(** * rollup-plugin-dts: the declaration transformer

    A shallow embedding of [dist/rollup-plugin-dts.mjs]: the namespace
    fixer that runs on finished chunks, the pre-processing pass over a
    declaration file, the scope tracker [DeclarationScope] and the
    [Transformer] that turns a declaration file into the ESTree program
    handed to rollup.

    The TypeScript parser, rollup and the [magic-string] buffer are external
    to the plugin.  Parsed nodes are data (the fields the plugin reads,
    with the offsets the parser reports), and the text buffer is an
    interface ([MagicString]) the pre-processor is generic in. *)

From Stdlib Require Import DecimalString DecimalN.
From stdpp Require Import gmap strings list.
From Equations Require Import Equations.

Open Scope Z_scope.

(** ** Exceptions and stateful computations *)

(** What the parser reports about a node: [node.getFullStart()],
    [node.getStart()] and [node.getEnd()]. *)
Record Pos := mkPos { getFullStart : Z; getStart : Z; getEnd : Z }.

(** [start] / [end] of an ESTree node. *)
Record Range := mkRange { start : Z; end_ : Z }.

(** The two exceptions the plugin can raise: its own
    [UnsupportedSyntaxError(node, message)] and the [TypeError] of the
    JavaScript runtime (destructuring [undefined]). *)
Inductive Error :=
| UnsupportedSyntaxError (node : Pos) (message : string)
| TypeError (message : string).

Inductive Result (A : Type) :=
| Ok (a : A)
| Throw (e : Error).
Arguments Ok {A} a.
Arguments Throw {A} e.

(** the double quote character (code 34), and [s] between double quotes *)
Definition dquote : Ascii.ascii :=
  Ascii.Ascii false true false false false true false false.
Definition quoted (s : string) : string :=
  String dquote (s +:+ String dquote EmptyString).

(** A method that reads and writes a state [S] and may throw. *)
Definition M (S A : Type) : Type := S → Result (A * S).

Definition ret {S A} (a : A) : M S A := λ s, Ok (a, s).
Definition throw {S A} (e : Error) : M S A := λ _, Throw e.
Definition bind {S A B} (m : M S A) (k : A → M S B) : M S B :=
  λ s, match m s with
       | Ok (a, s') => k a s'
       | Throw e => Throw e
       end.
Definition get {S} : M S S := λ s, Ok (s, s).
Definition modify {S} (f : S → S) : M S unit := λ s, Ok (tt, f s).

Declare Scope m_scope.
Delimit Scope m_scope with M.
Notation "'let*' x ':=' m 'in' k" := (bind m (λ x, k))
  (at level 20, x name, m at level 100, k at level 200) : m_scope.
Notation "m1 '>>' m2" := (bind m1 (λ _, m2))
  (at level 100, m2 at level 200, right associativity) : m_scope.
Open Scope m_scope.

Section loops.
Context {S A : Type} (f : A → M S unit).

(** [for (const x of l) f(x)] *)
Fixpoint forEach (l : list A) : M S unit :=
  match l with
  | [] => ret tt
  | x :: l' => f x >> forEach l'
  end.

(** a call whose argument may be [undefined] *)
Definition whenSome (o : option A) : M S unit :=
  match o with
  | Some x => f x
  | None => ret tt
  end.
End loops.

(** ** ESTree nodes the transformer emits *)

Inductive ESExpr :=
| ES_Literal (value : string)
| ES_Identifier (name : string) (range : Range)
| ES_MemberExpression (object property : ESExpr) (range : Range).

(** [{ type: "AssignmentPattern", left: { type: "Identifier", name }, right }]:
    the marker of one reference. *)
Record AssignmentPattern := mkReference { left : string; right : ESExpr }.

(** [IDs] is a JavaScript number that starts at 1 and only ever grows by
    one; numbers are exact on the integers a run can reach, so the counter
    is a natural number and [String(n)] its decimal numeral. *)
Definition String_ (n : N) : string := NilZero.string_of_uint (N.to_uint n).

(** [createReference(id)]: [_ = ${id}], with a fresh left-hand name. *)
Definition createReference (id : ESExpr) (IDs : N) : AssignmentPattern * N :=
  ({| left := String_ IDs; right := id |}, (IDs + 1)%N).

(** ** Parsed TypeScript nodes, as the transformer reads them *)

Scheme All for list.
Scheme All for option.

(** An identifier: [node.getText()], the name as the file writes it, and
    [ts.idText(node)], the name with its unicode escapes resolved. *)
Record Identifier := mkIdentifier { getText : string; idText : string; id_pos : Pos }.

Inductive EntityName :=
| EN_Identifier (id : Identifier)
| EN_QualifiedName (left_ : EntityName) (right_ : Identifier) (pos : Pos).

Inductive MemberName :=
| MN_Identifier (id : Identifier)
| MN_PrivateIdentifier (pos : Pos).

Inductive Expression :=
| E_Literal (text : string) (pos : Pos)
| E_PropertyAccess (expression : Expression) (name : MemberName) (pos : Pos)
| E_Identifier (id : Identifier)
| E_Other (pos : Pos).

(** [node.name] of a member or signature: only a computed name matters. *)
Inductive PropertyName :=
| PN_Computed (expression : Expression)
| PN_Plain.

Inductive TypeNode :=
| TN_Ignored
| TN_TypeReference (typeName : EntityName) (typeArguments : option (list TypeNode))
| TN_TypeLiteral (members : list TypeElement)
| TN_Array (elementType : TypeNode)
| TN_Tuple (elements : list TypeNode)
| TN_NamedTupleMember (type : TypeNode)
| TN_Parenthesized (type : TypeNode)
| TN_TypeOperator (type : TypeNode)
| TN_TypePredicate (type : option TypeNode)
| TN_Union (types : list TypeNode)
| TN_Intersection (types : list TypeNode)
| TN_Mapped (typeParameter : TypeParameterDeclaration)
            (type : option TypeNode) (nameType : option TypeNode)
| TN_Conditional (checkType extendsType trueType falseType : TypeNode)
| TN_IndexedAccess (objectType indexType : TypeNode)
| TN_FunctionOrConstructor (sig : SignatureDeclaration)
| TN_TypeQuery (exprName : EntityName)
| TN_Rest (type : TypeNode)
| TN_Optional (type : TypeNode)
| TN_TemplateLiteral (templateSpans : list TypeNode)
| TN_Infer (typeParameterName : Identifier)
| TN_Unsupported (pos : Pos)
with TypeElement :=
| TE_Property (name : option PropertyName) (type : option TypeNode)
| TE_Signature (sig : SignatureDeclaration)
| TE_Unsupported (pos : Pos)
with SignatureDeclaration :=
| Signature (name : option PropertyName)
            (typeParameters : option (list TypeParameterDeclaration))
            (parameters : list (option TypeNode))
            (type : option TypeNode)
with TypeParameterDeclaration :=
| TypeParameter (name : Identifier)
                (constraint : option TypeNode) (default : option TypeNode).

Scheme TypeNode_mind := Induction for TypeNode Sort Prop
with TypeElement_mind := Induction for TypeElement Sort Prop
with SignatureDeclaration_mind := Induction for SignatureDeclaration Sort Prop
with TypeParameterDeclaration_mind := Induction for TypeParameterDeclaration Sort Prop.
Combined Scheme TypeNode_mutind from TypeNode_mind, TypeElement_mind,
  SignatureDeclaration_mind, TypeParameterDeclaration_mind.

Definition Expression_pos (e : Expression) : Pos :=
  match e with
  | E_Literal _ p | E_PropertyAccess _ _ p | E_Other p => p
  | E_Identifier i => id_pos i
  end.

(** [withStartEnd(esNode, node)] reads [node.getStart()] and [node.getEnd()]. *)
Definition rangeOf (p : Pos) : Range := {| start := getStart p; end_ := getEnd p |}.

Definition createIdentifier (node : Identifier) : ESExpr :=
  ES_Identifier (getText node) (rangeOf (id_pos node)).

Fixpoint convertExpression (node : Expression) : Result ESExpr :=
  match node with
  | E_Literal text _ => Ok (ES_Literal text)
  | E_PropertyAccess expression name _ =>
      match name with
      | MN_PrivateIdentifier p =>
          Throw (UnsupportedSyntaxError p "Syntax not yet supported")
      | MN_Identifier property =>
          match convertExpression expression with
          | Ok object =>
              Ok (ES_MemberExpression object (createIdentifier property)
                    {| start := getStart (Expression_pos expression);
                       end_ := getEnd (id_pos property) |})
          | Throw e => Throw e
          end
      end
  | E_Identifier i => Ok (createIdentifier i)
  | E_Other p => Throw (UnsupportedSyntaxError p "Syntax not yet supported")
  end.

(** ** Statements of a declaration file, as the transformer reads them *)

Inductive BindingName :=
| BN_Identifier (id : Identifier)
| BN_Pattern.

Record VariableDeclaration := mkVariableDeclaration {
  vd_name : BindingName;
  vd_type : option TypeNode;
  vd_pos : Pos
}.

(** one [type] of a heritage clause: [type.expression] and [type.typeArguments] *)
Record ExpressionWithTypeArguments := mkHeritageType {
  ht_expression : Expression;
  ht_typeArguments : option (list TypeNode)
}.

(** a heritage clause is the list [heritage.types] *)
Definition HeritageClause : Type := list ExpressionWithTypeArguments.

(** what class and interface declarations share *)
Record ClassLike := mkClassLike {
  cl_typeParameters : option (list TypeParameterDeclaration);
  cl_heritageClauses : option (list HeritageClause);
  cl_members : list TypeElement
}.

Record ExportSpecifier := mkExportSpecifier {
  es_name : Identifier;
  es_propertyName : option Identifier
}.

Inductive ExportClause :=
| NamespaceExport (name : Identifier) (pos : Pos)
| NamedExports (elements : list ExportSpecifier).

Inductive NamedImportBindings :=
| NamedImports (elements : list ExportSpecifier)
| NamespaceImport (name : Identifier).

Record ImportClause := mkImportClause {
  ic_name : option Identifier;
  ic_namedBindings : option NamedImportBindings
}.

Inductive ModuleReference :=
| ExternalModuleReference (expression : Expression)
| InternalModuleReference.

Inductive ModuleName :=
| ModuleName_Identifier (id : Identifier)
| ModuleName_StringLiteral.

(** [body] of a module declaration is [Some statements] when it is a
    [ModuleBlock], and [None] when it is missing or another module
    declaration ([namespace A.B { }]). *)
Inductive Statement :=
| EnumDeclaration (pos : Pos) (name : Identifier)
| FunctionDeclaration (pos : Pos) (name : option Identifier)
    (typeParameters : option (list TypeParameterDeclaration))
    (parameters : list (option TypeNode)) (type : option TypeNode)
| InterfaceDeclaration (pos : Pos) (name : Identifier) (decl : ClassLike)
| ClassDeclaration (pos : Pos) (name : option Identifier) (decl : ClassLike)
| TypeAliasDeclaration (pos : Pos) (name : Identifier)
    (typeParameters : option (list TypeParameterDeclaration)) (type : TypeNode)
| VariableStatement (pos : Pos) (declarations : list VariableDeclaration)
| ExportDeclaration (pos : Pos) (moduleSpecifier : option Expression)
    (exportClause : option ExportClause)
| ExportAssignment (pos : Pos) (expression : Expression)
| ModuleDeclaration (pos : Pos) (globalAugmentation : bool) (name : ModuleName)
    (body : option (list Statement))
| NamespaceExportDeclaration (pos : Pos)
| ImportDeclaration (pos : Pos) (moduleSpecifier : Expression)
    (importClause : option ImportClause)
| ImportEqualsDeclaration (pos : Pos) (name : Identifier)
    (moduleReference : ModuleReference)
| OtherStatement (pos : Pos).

* * *

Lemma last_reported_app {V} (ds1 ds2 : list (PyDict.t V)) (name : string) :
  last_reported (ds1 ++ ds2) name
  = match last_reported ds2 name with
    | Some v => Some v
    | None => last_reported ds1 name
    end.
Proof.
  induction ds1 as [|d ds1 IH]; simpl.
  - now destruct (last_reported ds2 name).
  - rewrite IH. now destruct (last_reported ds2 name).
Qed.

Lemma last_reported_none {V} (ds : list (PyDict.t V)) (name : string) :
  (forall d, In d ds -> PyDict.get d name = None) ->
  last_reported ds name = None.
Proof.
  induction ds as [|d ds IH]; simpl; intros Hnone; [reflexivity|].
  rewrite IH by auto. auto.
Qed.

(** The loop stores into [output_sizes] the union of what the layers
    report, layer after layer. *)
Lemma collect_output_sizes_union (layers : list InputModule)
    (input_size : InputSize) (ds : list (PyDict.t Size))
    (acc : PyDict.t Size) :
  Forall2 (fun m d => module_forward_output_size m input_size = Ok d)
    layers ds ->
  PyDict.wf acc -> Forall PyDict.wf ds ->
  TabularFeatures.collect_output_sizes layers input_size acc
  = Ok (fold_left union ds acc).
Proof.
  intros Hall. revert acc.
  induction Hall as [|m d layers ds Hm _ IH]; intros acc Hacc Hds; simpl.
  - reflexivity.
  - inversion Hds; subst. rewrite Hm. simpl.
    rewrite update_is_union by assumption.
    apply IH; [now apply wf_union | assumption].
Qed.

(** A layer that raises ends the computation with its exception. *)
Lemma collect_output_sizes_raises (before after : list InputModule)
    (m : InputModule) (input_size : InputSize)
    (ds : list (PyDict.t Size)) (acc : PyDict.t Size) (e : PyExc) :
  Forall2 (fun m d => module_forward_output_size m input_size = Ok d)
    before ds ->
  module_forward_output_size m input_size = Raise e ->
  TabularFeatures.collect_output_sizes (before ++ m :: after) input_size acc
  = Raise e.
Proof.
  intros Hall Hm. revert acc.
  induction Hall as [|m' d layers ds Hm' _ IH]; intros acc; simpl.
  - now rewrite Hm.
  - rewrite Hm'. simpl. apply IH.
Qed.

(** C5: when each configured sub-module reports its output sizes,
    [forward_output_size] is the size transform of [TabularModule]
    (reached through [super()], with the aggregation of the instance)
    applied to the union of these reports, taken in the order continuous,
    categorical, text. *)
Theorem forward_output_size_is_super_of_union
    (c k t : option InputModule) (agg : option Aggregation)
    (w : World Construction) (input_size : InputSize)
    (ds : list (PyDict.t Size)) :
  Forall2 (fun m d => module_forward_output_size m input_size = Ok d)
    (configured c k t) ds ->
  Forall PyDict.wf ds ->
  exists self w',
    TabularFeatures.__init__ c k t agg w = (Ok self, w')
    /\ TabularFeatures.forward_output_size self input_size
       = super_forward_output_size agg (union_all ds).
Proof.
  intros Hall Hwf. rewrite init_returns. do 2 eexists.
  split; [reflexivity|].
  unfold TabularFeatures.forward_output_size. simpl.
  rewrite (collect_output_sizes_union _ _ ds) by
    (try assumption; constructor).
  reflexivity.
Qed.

* * *

> _REQUIRED WORK_:
Nothing but the lines above from the one containing "(at level 100, m2" through the one containing "[] => ret tt" should appear in the answer, each repeated exactly.

> _YOUR SOLUTION_:
  (at level 100, m2 at level 200, right associativity) : m_scope.
Open Scope m_scope.

Section loops.
Context {S A : Type} (f : A → M S unit).

(** [for (const x of l) f(x)] *)
Fixpoint forEach (l : list A) : M S unit :=
  match l with
  | [] => ret tt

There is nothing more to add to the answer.